J Exerc Rehabil > Volume 13(3); 2017 > Article
Jee: Exercise rehabilitation in the fourth industrial revolution
The fourth industrial revolution was mentioned in the World Economic Forum in 2016. It has become a term representing the new industrial age based on information and communication technology. The third industrial revolution (information revolution) was characterized by the widespread use of computers and the Internet. The fourth industrial revolution, characterized by hyperconnectivity and superintelligence, is considered to be more advanced and widespread than the previous industrial revolution. Intelligent information technologies of the current industrial revolution include artificial intelligence, Internet of things, cloud computing, big data, and mobile convergence on existing industries and services. In particular, it combines all the products and services of the real world with new technologies in various fields such as 3-dimensional printing, robotics, biotechnology, and nanotechnology.

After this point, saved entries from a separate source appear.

(** Modelled from the spec: [ftry.Success] and [ftry.Failure] live in
    [smonad.types.ftry]; each carries its payload in [.value].
    [NotReady] is declared in [retry.py] as [class NotReady(Failure)]. *)
Inductive Result : Type :=
| Success (value : pyval)
| Failure (value : pyval)
| NotReady (value : pyval).

Definition value (r : Result) : pyval :=
  match r with Success v | Failure v | NotReady v => v end.

Definition class_of (r : Result) : cls :=
  match r with
  | Success _ => Success_cls
  | Failure _ => Failure_cls
  | NotReady _ => NotReady_cls
  end.

(** [issubclass(c, d)]: the only proper inheritance is [NotReady(Failure)]. *)
Definition issubclass (c d : cls) : bool :=
  match c, d with
  | Success_cls, Success_cls => true
  | Failure_cls, Failure_cls => true
  | NotReady_cls, NotReady_cls => true
  | NotReady_cls, Failure_cls => true
  | _, _ => false
  end.

Definition isinstance (r : Result) (c : cls) : bool :=
  issubclass (class_of r) c.

(** Modelled from the spec: [utils.succeeded] is the classification
    predicate that is true only for the Success variant. *)
Definition succeeded (r : Result) : bool := isinstance r Success_cls.

(** ** Outcomes and the machine state *)

Inductive outcome (A : Type) : Type :=
| Returned (a : A)
| Raised (e : exn)
| OutOfFuel.
Arguments Returned {A} a.
Arguments Raised {A} e.
Arguments OutOfFuel {A}.

(** Observable events of a session, newest first in [trace].  The trace
    is specification state only: no definition below ever reads it. *)
Inductive event : Type :=
| EvTime (t : Z)
| EvTimeRaised (e : exn)
| EvCall (r : Result)
| EvSleep (d : Z).

(** The clock interface of [retry.py]: any object with [time()] and
    [sleep(seconds)].  [W] is the environment the wrapped operation
    works on; a clock reading may touch it (see [StoppedClock]). *)
Class Clock (C W : Type) : Type := {
  clock_time : C -> W -> (exn + Z) * C * W;
  clock_sleep : Z -> C -> C
}.

(** [class TickCounter]: [__init__] and [increment]. *)
Record TickCounter : Type := mkTickCounter { count : nat }.

Definition TickCounter_init : TickCounter := {| count := 0 |}.
Definition increment (tc : TickCounter) : TickCounter :=
  {| count := (count tc + 1)%nat |}.

Definition newline : string := String (ascii_of_nat 10) EmptyString.

(** Keyword arguments handed to [str.format]. *)
Definition kwargs : Type := list (string * Z).

(** [needle in hay] on strings. *)
Fixpoint contains (needle hay : string) : bool :=
  String.prefix needle hay ||
  match hay with
  | EmptyString => false
  | String _ rest => contains needle rest
  end.

(** Truthiness of the optional [start_message]. *)
Definition truthy (m : option string) : bool :=
  match m with
  | None => false
  | Some EmptyString => false
  | Some _ => true
  end.

(** ** The engine *)

Section Engine.

Context {C W : Type} {clock_ops : Clock C W}.

(** [str.format] called with keyword arguments only: it either yields
    the substituted text or raises. *)
Variable format : string -> kwargs -> exn + string.

(** [clk] is the module-level [clock] singleton, [env] whatever the
    wrapped operation and the clock's side effects act on, [stdout]
    and [stderr] the text written so far. *)
Record state : Type := mkState {
  clk : C;
  env : W;
  stdout : string;
  stderr : string;
  trace : list event
}.

Definition M (A : Type) : Type := state -> outcome A * state.

#[global] Instance Monad_M : Monad M := {|
  ret := fun A (a : A) (s : state) => (Returned a, s);
  bind := fun A B (m : M A) (k : A -> M B) (s : state) =>
    match m s with
    | (Returned a, s') => k a s'
    | (Raised e, s') => (Raised e, s')
    | (OutOfFuel, s') => (OutOfFuel, s')
    end
|}.

Definition raise {A : Type} (e : exn) : M A := fun s => (Raised e, s).
Definition out_of_fuel {A : Type} : M A := fun s => (OutOfFuel, s).

(** Result of a fallible built-in, re-raised in the engine. *)
Definition lift {A : Type} (x : exn + A) : M A :=
  match x with inl e => raise e | inr a => ret a end.

(** [clock.time()] *)
Definition time : M Z := fun s =>
  match clock_time (clk s) (env s) with
  | (inr t, c, w) =>
      (Returned t, mkState c w (stdout s) (stderr s) (EvTime t :: trace s))
  | (inl e, c, w) =>
      (Raised e, mkState c w (stdout s) (stderr s) (EvTimeRaised e :: trace s))
  end.

(** [clock.sleep(seconds)] *)
Definition sleep (seconds : Z) : M unit := fun s =>
  (Returned tt,
   mkState (clock_sleep seconds (clk s)) (env s) (stdout s) (stderr s)
           (EvSleep seconds :: trace s)).

(** [sys.stdout.write(text)]; the flushes are not observable here. *)
Definition stdout_write (text : string) : M unit := fun s =>
  (Returned tt, mkState (clk s) (env s) (stdout s ++ text) (stderr s) (trace s)).

Definition stderr_write (text : string) : M unit := fun s =>
  (Returned tt, mkState (clk s) (env s) (stdout s) (stderr s ++ text) (trace s)).

(** Modelled from the spec: [utils.print_now(msg, err=False)] prints
    [msg] as one line on standard output, or on the error channel when
    [err] is set. *)
Definition print_now (msg : string) (err : bool) : M unit :=
  if err then stderr_write (msg ++ newline) else stdout_write (msg ++ newline).

Definition print_start_message (start_message : string) (start_time : Z) : M unit :=
  if contains "{start_time}" start_message then
    start_message_formatted <- lift (format start_message [("start_time", start_time)]) ;;
    print_now start_message_formatted false
  else
    print_now start_message false.

Definition end_kwargs (total_time : Z) (retry_count : nat) : kwargs :=
  [("total_time", total_time); ("retries", Z.of_nat retry_count)].

(** The [format] method of a payload, called with keyword arguments. *)
Definition value_format (v : pyval) (kw : kwargs) : exn + string :=
  match v with
  | PStr template => format template kw
  | _ => inl (AttributeError "format")
  end.

Definition print_end_message (result : Result) (total_time : Z) (retry_count : nat)
  : M unit :=
  stdout_write newline ;;
  if negb (hasattr_format (value result)) then ret tt
  else if succeeded result then
    text <- lift (value_format (value result) (end_kwargs total_time retry_count)) ;;
    print_now text false
  else if isinstance result NotReady_cls then
    text <- lift (value_format (value result) (end_kwargs total_time retry_count)) ;;
    print_now (text ++ "  Giving up.") true
  else
    text <- lift (value_format (value result) (end_kwargs total_time retry_count)) ;;
    print_now text true.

Exercise rehabilitation is generally prescribed to patients with various illnesses. Recently, exercise rehabilitation has been widely used for disorders that affect many parts of the body, such as neuromuscular dysfunction and cerebral dysfunction. Myelodysplastic syndrome refers to diseases with generalized muscular dystrophy, decreased muscle tone, muscular spasms, and severe pain in the muscles due to weakness of the upper or lower limbs which is related to hereditary, inflammatory, endocrine, and metabolic causes (Grisold and Vass, 2012).

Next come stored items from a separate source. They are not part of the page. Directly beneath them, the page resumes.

(** * Further properties of smbios.cc *)

(** ** The count walk and the locate walk side by side *)

Lemma count_loop_ge fuel : forall end_ pos count m tr n tr',
  count_loop fuel end_ pos count m tr = Some (n, tr') ->
  count <= n /\ (pos < end_ -> count + 1 <= n).
Proof.
  induction fuel as [|fuel IH]; intros end_ pos count m tr n tr' E; [discriminate|].
  rewrite count_loop_S in E. destruct (Z.ltb_spec pos end_) as [L|L].
  - destruct (strings_end _ _ _ _ _) as [[p tr1]|]; [|discriminate].
    apply IH in E. lia.
  - injection E as <- _. lia.
Qed.

Lemma next_handle_value fuel : forall length next m tr tr',
  option_map fst (next_handle fuel length next m tr)
  = option_map fst (next_handle fuel length next m tr').
Proof.
  induction fuel as [|fuel IH]; intros length next m tr tr'; [reflexivity|].
  rewrite !next_handle_S.
  destruct (next - 0 + 1 <? length); [|reflexivity].
  destruct (negb (u8 (m next) =? 0)); [apply IH|].
  destruct (negb (u8 (m (next + 1)) =? 0)); [apply IH | reflexivity].
Qed.

(** From the same start, the scan of [GetTable] stops where the scan of
    [GetTableCount] stops, unless it is stopped by the end of the region. *)
Lemma scans_agree fuel2 : forall fuel1 length q m tr1 tr2 p tr1' next tr2',
  strings_end fuel1 length q m tr1 = Some (p, tr1') ->
  next_handle fuel2 length q m tr2 = Some (next, tr2') ->
  next = p \/ length <= next + 1.
Proof.
  induction fuel2 as [|fuel2 IH];
    intros fuel1 length q m tr1 tr2 p tr1' next tr2' E1 E2; [discriminate|].
  destruct fuel1 as [|fuel1]; [discriminate|].
  rewrite strings_end_S in E1. rewrite next_handle_S in E2.
  destruct (Z.ltb_spec (q - 0 + 1) length) as [L|L].
  - replace (q <? length) with true in E1 by lia. rewrite andb_true_r in E1.
    destruct (Z.eqb_spec (u8 (m q)) 0) as [B0|B0]; cbn [negb andb] in E1, E2.
    + destruct (Z.eqb_spec (u8 (m (q + 1))) 0) as [B1|B1]; cbn [negb] in E1, E2.
      * injection E1 as <- _. injection E2 as <- _. left. reflexivity.
      * exact (IH _ _ _ _ _ _ _ _ _ _ E1 E2).
    + exact (IH _ _ _ _ _ _ _ _ _ _ E1 E2).
  - injection E2 as <- _. right. lia.
Qed.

Since muscular system diseases limit movement, a long period of resting time is needed, which makes regular exercise, going outdoors, and symptom management and treatment very difficult (Sackley et al., 2009). Although exercise rehabilitation with therapeutic purposes depends on the extent of the disease, it is generally desirable that several assistants participate in the program. Because of the many challenges nervous system patients face during exercise rehabilitation, intelligent robots are needed. Particularly, maintaining a patient’s posture normally requires nanotechnology, which requires the handling of light materials, and biotechnology, that can help patients move easily. This allows the patient to find and adjust their proper posture to prevent and relieve muscle stiffness. The main goal of exercise rehabilitation is to allow people with neuromuscular disorders respond to a variety of abnormal stimuli, including minimizing or relaxing the alignment and symmetry of body posture.

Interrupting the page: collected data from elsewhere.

Definition set_hour (n : nat) (t : Z) (s : Simulator) : Simulator :=
  mkSimulator (isRunning s) (isPaused s) (totalCarsProcessed s) n
    t (recentSequence s) (carBuffer s) (ovens s) (lines s) (mainLine s)
    (lastFedLine s) (activeAlerts s).

(** ** Array helpers *)

(** [a.sort(cmp)] for a consistent comparator.  ECMAScript requires the sort
    to be stable, so the result is the one an insertion sort gives: an element
    goes in front of the first later element it does not compare greater
    than. *)
Fixpoint sort_insert {A : Type} (cmp : A -> A -> Z) (x : A) (l : list A) : list A :=
  match l with
  | [] => [x]
  | y :: l' => if (cmp x y <=? 0)%Z then x :: y :: l' else y :: sort_insert cmp x l'
  end.

Fixpoint array_sort {A : Type} (cmp : A -> A -> Z) (l : list A) : list A :=
  match l with
  | [] => []
  | x :: l' => sort_insert cmp x (array_sort cmp l')
  end.

(** [a[i] = x] for an index inside the array. *)
Fixpoint array_set {A : Type} (l : list A) (i : nat) (x : A) : list A :=
  match l, i with
  | [], _ => []
  | _ :: l', 0 => x :: l'
  | y :: l', S i' => y :: array_set l' i' x
  end.

(** [[a[i], a[j]] = [a[j], a[i]]] for indices inside the array. *)
Definition array_swap {A : Type} (l : list A) (i j : nat) : list A :=
  match nth_error l i, nth_error l j with
  | Some x, Some y => array_set (array_set l i y) j x
  | _, _ => l
  end.

(** [for (let i = from; i < from + n; i++) body(i)] on a threaded state. *)
Fixpoint for_loop {St : Type} (n from : nat) (body : nat -> St -> St) (s : St) : St :=
  match n with
  | 0 => s
  | S n' => for_loop n' (S from) body (body from s)
  end.

(** ** reset *)

Definition COLOR_DISTRIBUTION : list (Color * nat) :=
  [(C1, 25); (C2, 20); (C3, 15); (C4, 15); (C5, 12); (C6, 8);
   (C7, 7); (C8, 6); (C9, 4); (C10, 3); (C11, 3); (C12, 2)].

(** [shuffleArray]: [i] runs from [length - 1] down to 1; [rnd i] stands for
    the [Math.random()] drawn at index [i], and [Math.floor(Math.random() *
    (i + 1))] is some index of [0..i], here [rnd i mod (i + 1)]. *)
Fixpoint shuffle_from (i : nat) (rnd : nat -> nat) (array : list Color) : list Color :=
  match i with
  | 0 => array
  | S i' => shuffle_from i' rnd (array_swap array i (rnd i mod (i + 1)))
  end.

Definition shuffleArray (rnd : nat -> nat) (array : list Color) : list Color :=
  shuffle_from (length array - 1) rnd array.

(** What [reset] reads from its environment. *)
Record ResetInput : Type := mkResetInput {
  shuffleDraws : nat -> nat;   (* the Math.random() draws of shuffleArray *)
  resetNow : Z;                (* Date.now() for hourStartTime *)
  resetNowO1 : Z;              (* Date.now() for ovens.O1.lastToggle *)
  resetNowO2 : Z               (* Date.now() for ovens.O2.lastToggle *)
}.

(** [reset] overwrites every field, so its result does not depend on the
    previous state; the constructor is [reset] on a fresh object. *)
Definition reset (inp : ResetInput) : Simulator :=
  {| isRunning := false;
     isPaused := false;
     totalCarsProcessed := 0;
     processedThisHour := 0;
     hourStartTime := resetNow inp;
     recentSequence := [];
     carBuffer :=
       shuffleArray (shuffleDraws inp)
         (flat_map (fun '(color, count) => repeat color count) COLOR_DISTRIBUTION);
     ovens := fun o =>
       match o with
       | O1 => mkOven OvenActive (resetNowO1 inp)
       | O2 => mkOven OvenActive (resetNowO2 inp)
       end;
     lines := fun id =>
       match id with
       | L1 | L2 | L3 | L4 => mkLine Active [] 14 O1 0
       | L5 | L6 | L7 | L8 | L9 => mkLine Active [] 16 O2 0
       end;
     mainLine := mkMainLine None None;
     lastFedLine := None;
     activeAlerts := 0 |}.

(** ** start, pause *)

Definition start (s : Simulator) : Simulator := set_flags true false s.

Definition pause (s : Simulator) : Simulator := set_flags (isRunning s) true s.

(** ** simulateBreakdown *)

(** [r] stands for the [Math.random()] of the victim pick
    ([Math.floor(Math.random() * activeLines.length)] is [r mod length]) and
    [now] for [Date.now()].  The second component is the lane for which the
    call registers a recovery timer with [setTimeout], if any. *)
Definition simulateBreakdown (r : nat) (now : Z) (s : Simulator)
  : Simulator * option LineId :=
  let activeLines :=
    filter (fun id => LineStatus_eqb (status (lines s id)) Active) lineIds in
  if 2 <? length activeLines then
    match nth_error activeLines (r mod length activeLines) with
    | Some randomLine =>
        if (15000 <? now - lastBreakdown (lines s randomLine))%Z then
          (set_lines
             (upd_line (lines s) randomLine
                (set_lastBreakdown now (set_status Unavailable (lines s randomLine))))
             s,
           Some randomLine)
        else (s, None)
    | None => (s, None)
    end
  else (s, None).

(** The callback given to [setTimeout] by [simulateBreakdown], for the lane
    [randomLine] it captured. *)
Definition recoveryTimer (randomLine : LineId) (s : Simulator) : Simulator :=
  if LineStatus_eqb (status (lines s randomLine)) Unavailable then
    set_lines (upd_line (lines s) randomLine (set_status Active (lines s randomLine))) s
  else s.

(** ** Lane allocation *)

Definition getAvailableLines (ovenId : OvenId) (s : Simulator) : list LineId :=
  filter
    (fun id =>
       OvenId_eqb (oven (lines s id)) ovenId
       && negb (LineStatus_eqb (status (lines s id)) Unavailable))
    lineIds.

(** The predicate of [availableLines.find] in [findBestLine]. *)
Definition sameColorTail (color : Color) (line : Line) : bool :=
  (0 <? length (cars line))
  && match nth_error (cars line) (length (cars line) - 1) with
     | Some c => Color_eqb c color
     | None => false
     end
  && (length (cars line) <? capacity line).

Definition findBestLine (color : Color) (ovenId : OvenId) (s : Simulator)
  : option LineId :=
  let availableLines := getAvailableLines ovenId s in
  match find (fun lineId => sameColorTail color (lines s lineId)) availableLines with
  | Some lineWithSameColor => Some lineWithSameColor
  | None =>
      let notFullLines :=
        filter
          (fun lineId => length (cars (lines s lineId)) <? capacity (lines s lineId))
          availableLines in
      match
        array_sort
          (fun a b =>
             (Z.of_nat (length (cars (lines s a)))
              - Z.of_nat (length (cars (lines s b))))%Z)
          notFullLines
      with
      | [] => None
      | first :: _ => Some first
      end
  end.

(** [this.lines[lineId].cars.push(car)] *)
Definition pushCar (lineId : LineId) (car : Color) (s : Simulator) : Simulator :=
  set_lines
    (upd_line (lines s) lineId
       (set_cars (cars (lines s lineId) ++ [car]) (lines s lineId)))
    s.

Definition alternate (ovenId : OvenId) : OvenId :=
  match ovenId with O1 => O2 | O2 => O1 end.

(** The part of the loop body of [processIncomingCars] that follows
    [const car = this.carBuffer.shift()]: [s] is the state after the shift,
    [ovenId] the oven drawn by [Math.random() < 0.5 ? 'O1' : 'O2'].  The second
    component is the lane that received the car, [None] when the car went back
    to the buffer. *)
Definition placeCar (car : Color) (ovenId : OvenId) (s : Simulator)
  : Simulator * option LineId :=
  if negb (OvenStatus_eqb (ovenStatus (ovens s ovenId)) OvenActive) then
    let alternateOven := alternate ovenId in
    if OvenStatus_eqb (ovenStatus (ovens s alternateOven)) OvenActive then
      match findBestLine car alternateOven s with
      | Some lineId => (pushCar lineId car s, Some lineId)
      | None => (set_carBuffer (car :: carBuffer s) s, None)
      end
    else (set_carBuffer (car :: carBuffer s) s, None)
  else
    match findBestLine car ovenId s with
    | None =>
        let alternateOven := alternate ovenId in
        match findBestLine car alternateOven s with
        | Some alternateLineId => (pushCar alternateLineId car s, Some alternateLineId)
        | None =>
            (set_activeAlerts (S (activeAlerts s))
               (set_carBuffer (car :: carBuffer s) s),
             None)
        end
    | Some lineId => (pushCar lineId car s, Some lineId)
    end.

(** [this.carBuffer.shift()]: the removed front car and the state left.  The
    loop never shifts an empty buffer ([carsToProcess] is at most its length
    and an iteration removes at most one car). *)
Definition shiftCar (s : Simulator) : option (Color * Simulator) :=
  match carBuffer s with
  | [] => None
  | car :: rest => Some (car, set_carBuffer rest s)
  end.

(** One iteration of the [for] loop of [processIncomingCars]. *)
Definition allocateOne (ovenId : OvenId) (s : Simulator) : Simulator * option LineId :=
  match shiftCar s with
  | Some (car, s') => placeCar car ovenId s'
  | None => (s, None)
  end.

(** The status pass of one lane at the end of [processIncomingCars]. *)
Definition refreshStatus (line : Line) : Line :=
  if capacity line <=? length (cars line) then set_status Full line
  else if LineStatus_eqb (status line) Full then set_status Active line
  else line.

(** The [Object.keys(this.lines).forEach] that closes [processIncomingCars]. *)
Definition refreshStatuses (s : Simulator) : Simulator :=
  fold_left
    (fun st lineId =>
       set_lines (upd_line (lines st) lineId (refreshStatus (lines st lineId))) st)
    lineIds s.

(** [ovenDraws i] is the oven drawn in iteration [i]. *)
Definition processIncomingCars (ovenDraws : nat -> OvenId) (s : Simulator) : Simulator :=
  match carBuffer s with
  | [] => s
  | _ :: _ =>
      let carsToProcess := Nat.min 2 (length (carBuffer s)) in
      refreshStatuses
        (for_loop carsToProcess 0 (fun i st => fst (allocateOne (ovenDraws i) st)) s)
  end.

(** ** Release sequencing *)

(** [colorGroups[color].push(lineId)], creating the group at the end of the
    object's keys when it is new.  The keys are not integer-like, so
    [Object.entries] lists them in insertion order. *)
Fixpoint addToGroup (color : option Color) (lineId : LineId)
         (groups : list (option Color * list LineId)) : list (option Color * list LineId) :=
  match groups with
  | [] => [(color, [lineId])]
  | (k, ids) :: rest =>
      if key_eqb color k then (k, ids ++ [lineId]) :: rest
      else (k, ids) :: addToGroup color lineId rest
  end.

(** [ids.reduce((sum, lineId) => sum + cars.filter(c => c === key).length, 0)] *)
Definition groupTotal (s : Simulator) (g : option Color * list LineId) : nat :=
  fold_left
    (fun sum lineId =>
       sum + length (filter (fun c => key_eqb (Some c) (fst g)) (cars (lines s lineId))))
    (snd g) 0.

Definition selectNextLine (s : Simulator) : option LineId :=
  let availableLines :=
    filter
      (fun id =>
         negb (LineStatus_eqb (status (lines s id)) Unavailable)
         && (0 <? length (cars (lines s id))))
      lineIds in
  match availableLines with
  | [] => None
  | _ :: _ =>
      let colorGroups :=
        fold_left
          (fun groups lineId => addToGroup (hd_error (cars (lines s lineId))) lineId groups)
          availableLines [] in
      let sortedColors :=
        array_sort
          (fun a b => (Z.of_nat (groupTotal s b) - Z.of_nat (groupTotal s a))%Z)
          colorGroups in
      match sortedColors with
      | (_, bestColorLines) :: _ => hd_error bestColorLines
      | [] => hd_error availableLines
      end
  end.

(** [recentSequence.push(car)] followed by the trim to 15 entries. *)
Definition pushRecent (car : Color) (seq : list Color) : list Color :=
  let seq' := seq ++ [car] in
  if 15 <? length seq' then tl seq' else seq'.

Definition processMainLine (s : Simulator) : Simulator :=
  match currentCar (mainLine s) with
  | None =>
      match selectNextLine s with
      | Some nextLine =>
          match cars (lines s nextLine) with
          | car :: rest =>
              let line := set_cars rest (lines s nextLine) in
              let line' :=
                if LineStatus_eqb (status line) Full
                   && (length (cars line) <? capacity line)
                then set_status Active line else line in
              set_lines (upd_line (lines s) nextLine line')
                (set_mainLine (mkMainLine (Some nextLine) (Some car)) s)
          | [] => s
          end
      | None => s
      end
  | Some car =>
      mkSimulator (isRunning s) (isPaused s) (S (totalCarsProcessed s))
        (S (processedThisHour s)) (hourStartTime s)
        (pushRecent car (recentSequence s)) (carBuffer s) (ovens s) (lines s)
        (mkMainLine None None) (lastFedLine s) (activeAlerts s)
  end.

(** ** tick *)

(** What one call of [tick] reads from its environment. *)
Record TickInput : Type := mkTickInput {
  breakdownRoll : bool;        (* Math.random() < 0.02 *)
  breakdownPick : nat;         (* the draw of simulateBreakdown *)
  breakdownNow : Z;            (* Date.now() in simulateBreakdown *)
  ovenDraws : nat -> OvenId;   (* the oven drawn in each allocation iteration *)
  hourNow : Z;                 (* Date.now() of the hourElapsed test *)
  hourResetNow : Z             (* Date.now() stored in hourStartTime *)
}.

(** The alert recomputation that closes [tick]. *)
Definition countAlerts (s : Simulator) : nat :=
  fold_left
    (fun n line =>
       if LineStatus_eqb (status line) Full || LineStatus_eqb (status line) Unavailable
       then S n else n)
    (map (lines s) lineIds) 0.

(** [hourElapsed >= 1] with [hourElapsed = (now - hourStartTime) / 1000 / 3600]
    holds exactly when at least 3600000 ms have elapsed.  The second component
    is the recovery timer registered during the tick, if any. *)
Definition tick (inp : TickInput) (s : Simulator) : Simulator * option LineId :=
  if negb (isRunning s) || isPaused s then (s, None)
  else
    let '(s1, timer) :=
      if breakdownRoll inp
      then simulateBreakdown (breakdownPick inp) (breakdownNow inp) s
      else (s, None) in
    let s2 := processIncomingCars (ovenDraws inp) s1 in
    let s3 := processMainLine s2 in
    let s4 :=
      if (3600000 <=? hourNow inp - hourStartTime s3)%Z
      then set_hour 0 (hourResetNow inp) s3 else s3 in
    (set_activeAlerts (countAlerts s4) s4, timer).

In a study by Lee et al. (2011), muscle strength and range of motion (ROM) were increased after 5 weeks of robotic horse riding for 60 min in patients with myasthenia scoliosis of an 11-year-old thoracic lumbar spine compared with before starting treatment. Hammer et al. (2005) reported that exercise rehabilitation in patients with myopathy resulted in increased muscle tension, balance, and walking ability, but reduced spasticity and pain. In addition, some researchers claim that exercise rehabilitation is highly effective as a rehabilitation method for physical and mental deterioration caused by multiple sclerosis (Flachenecker, 2012).
Cerebral disease is one of the major causes of death worldwide, and it is one of the diseases that is increasing even in developed environments. Brain disease is a terrible illness that afflicts not only the patient, but also the people around him or her because it accompanies physical and mental disorders. Brain diseases are divided into various types, but they are mainly caused by stroke due to cerebrovascular disorder and dementia caused by genetic changes, cerebral palsy occurring in children and infants, and traumatic brain injury due to traffic accidents.
In general, brain diseases causes secondary problems accompanied by paralysis or dysfunction of the body and gait difficulties due to primary brain lesions. Therefore, it is necessary to reverse muscle atrophy caused by paralysis, improve the ROM, and overcome walking disorders. Among the subjects participating in the exercise rehabilitation in Korea and overseas, cerebral palsy is the most single common disease. In the case of cerebral palsy, children who grow up in the musculoskeletal system are more likely to be treated and have a shorter duration of treatment than adults.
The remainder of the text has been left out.